Segment Start: Data shown
Lemma prepare_shield_plan s v req bal :
  zero_hashes_ok (dl_zero_hashes s) -> repr (get s) v -> view_size v + 2 <= INDEX_LIMIT ->
  note_shape (sr_client_enc req) -> note_shape (sr_producer_enc req) ->
  sr_client_cm req ∉ v_shields v -> v_balances v !! sr_pubkey_hash req = Some bal ->
  shield_cost req <= bal -> N.of_nat (length (v_notes v)) + 2 <= TREE_CAPACITY ->
  exists bs br br',
    append_plan s v (shield_notes req) bs br br' /\
    prepare_durable_shield_commit s (prepared_shield req) = Ok (planned_shield v req bal bs br').
Proof.
  intros Hz Hr Hfit Hn1 Hn2 Hfresh Hbal Hle Hroom.
  set (n := N.of_nat (length (v_notes v))) in *.
  destruct (read_pool _ _ _ _ Hr Hbal) as [Hub Hread].
  destruct (published_encodes (sr_client_cm req) _ Hn1) as (b1 & He1).
  destruct (published_encodes (sr_producer_cm req) _ Hn2) as (b2 & He2).
  destruct (t_frontier _ _ (r_tree _ _ Hr)) as (br & Hok & Hat).
  destruct (plan_two_ok s (v_notes v) _ _ b1 _ _ b2 br Hz He1 He2 Hroom Hok)
    as (br1 & root1 & br2 & Hp1 & Hp2 & Hok2 & Hfill). fold n in Hok, Hp1, Hp2.
  assert (n + 2 <= INDEX_LIMIT) as Hn by (unfold view_size in Hfit; unfold n; lia).
  assert (N.of_nat (length (v_notes v ++ shield_notes req)) = n + 1 + 1) as Hlen
    by (rewrite length_app; cbn; unfold n; lia).
  exists [b1; b2], br, br2. split.
  { constructor; [by constructor; [|constructor]|lia|done..]. }
  unfold prepare_durable_shield_commit.
  cbn [ps_pubkey_hash ps_debit ps_client_cm ps_client_enc ps_producer_cm ps_producer_enc
    prepared_shield]. to_keys.
  rewrite Hread. cbn [ok_or mbind result_bind]. rewrite u64_le_not_nil, length_u64_le.
  cbn [fail_if Nat.eqb negb mbind result_bind]. rewrite le_val_u64 by done.
  rewrite (proj2 (N.ltb_ge _ _) Hle).
  rewrite (has_marker_in s KShield (v_shields v)) by apply (r_shields _ _ Hr).
  rewrite bool_decide_eq_false_2 by done. cbn [fail_if mbind result_bind].
  rewrite (read_branches_ok s br) by (done || apply Hok). cbn [mbind result_bind].
  rewrite (read_tree_size _ _ Hr). cbn [mbind result_bind]. change (default 0 (Some ?n)) with n.
  fold n. rewrite (frontier_check_ok _ _ _ Hok). cbn [mbind result_bind].
  rewrite Hp1. cbn [mbind result_bind].
  rewrite (note_index_ok n) by lia. cbn [mbind result_bind].
  destruct (index_limit_bounds n) as [Hu1 _]; [lia|].
  destruct (index_limit_bounds (n + 1)) as [Hu2 _]; [lia|].
  rewrite (wrapping_add_small n) by done. rewrite Hp2. cbn [mbind result_bind].
  rewrite (note_index_ok (n + 1)) by lia. cbn [mbind result_bind].
  rewrite (plan_root_marker_ok _ _ _ Hr), (wrapping_add_small (n + 1)) by done.
  unfold planned_shield. rewrite numbered_two, Hlen. reflexivity.
Qed.

Lemma apply_shield_plan s v req bal bs br br' :
  repr (get s) v -> view_size v + OP_GROWTH <= INDEX_LIMIT ->
  append_plan s v (shield_notes req) bs br br' ->
  v_balances v !! sr_pubkey_hash req = Some bal ->
  exists s',
    apply_durable_shield_commit (planned_shield v req bal bs br') s = (s', shield_resp req v) /\
    steps_to s s' (snapshot_view (shield_effect req v)).
Proof.
  intros Hr Hfit Hplan Hbal.
  destruct (read_pool _ _ _ _ Hr Hbal) as [Hub _].
  unfold apply_durable_shield_commit, planned_shield.
  cbn [sc_balance_path sc_new_balance sc_applied_shield_path sc_encoded_notes sc_branch_values
    sc_new_tree_root sc_new_tree_size sc_root_marker sc_response]. to_keys.
  eexists. split; [reflexivity|].
  pose proof (write_balance_ok s v (sr_pubkey_hash req) (shield_cost req) bal Hr Hbal Hub) as H1'.
  set (s1 := dset (KBalance (sr_pubkey_hash req)) _ s) in *.
  set (v1 := with_balances _ v) in *.
  pose proof (mark_shield_ok s1 v1 (sr_client_cm req) (proj1 H1')) as H2'.
  set (s2 := dset (KShield (sr_client_cm req)) _ s1) in *.
  pose proof (append_plan_writes s2 s v _ _ bs br br' Hplan (proj1 H2') eq_refl) as H3'.
  assert (view_size (shield_effect req v) = view_size v + 2) as Hsize.
  { unfold view_size. cbn. rewrite length_app. cbn. lia. }
  unfold OP_GROWTH in Hfit.
  eapply steps_trans; [exact H1'|]. eapply steps_trans; [exact H2'|].
  eapply steps_trans; [apply H3'|].
  - intros l Hl. unfold s2, s1. pose proof (branch_level_ok l Hl). by get_simpl.
  - change (view_size (with_shields _ v1)) with (view_size v). cbn. lia.
  - match goal with |- steps_to ?s3 _ _ =>
      assert (repr (get s3) (shield_effect req v)) as Hr3 end.
    { apply H3'; [|change (view_size (with_shields _ v1)) with (view_size v); cbn; lia].
      intros l Hl. unfold s2, s1. pose proof (branch_level_ok l Hl). by get_simpl. }
    eapply steps_trans; [eapply (write_root_marker_ok _ _ Hr3); lia|].
    apply note_private_tx_ok. apply (write_root_marker_ok _ _ Hr3). lia.
Qed.

(** ** Unshields *)

Definition planned_unshield v req (r : string) (bs : list bytes) (br' : list (option F))
    : PreparedDurableUnshieldCommit :=
  {| uc_encoded_notes := numbered (N.of_nat (length (v_notes v))) bs;
     uc_branch_values := branch_values br';
     uc_new_tree_root := v_root (unshield_effect req r v);
     uc_new_tree_size := N.of_nat (length (v_notes v ++ new_notes req));
     uc_nullifier_start_index := N.of_nat (size (v_nullifiers v));
     uc_nullifiers := ur_nullifiers req;
     uc_withdrawal_index := N.of_nat (length (v_withdrawals v));
     uc_withdrawal_record := {| wr_recipient := r; wr_amount := ur_v_pub req |};
     uc_root_marker := root_marker_of v (unshield_effect req r v);
     uc_response := unshield_resp req v |}.

Lemma read_nullifier_count s v :
  repr (get s) v ->
  d_read_u64 s (key_path (KCell CNullifierCount)) = Ok (Some (N.of_nat (size (v_nullifiers v)))).
Proof.
  intros Hr. by destruct (indexed_set_elim _ _ (r_nullifiers _ _ Hr)) as (l & _ & _ & _ & _ & Hc & _).
Qed.

Lemma change_shape req cm enc :
  change_consistent req -> unshield_change req = Some (cm, enc) -> note_shape enc.
Proof.
  unfold change_consistent, unshield_change. destruct (decide _), (ur_enc_change req); naive_solver.
Qed.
Segment End: Data shown
* _Task objective_
Scan the entries above for the string "split" and copy each line that contains it.

* _Written response_
  exists [b1; b2], br, br2. split.
  eexists. split; [reflexivity|].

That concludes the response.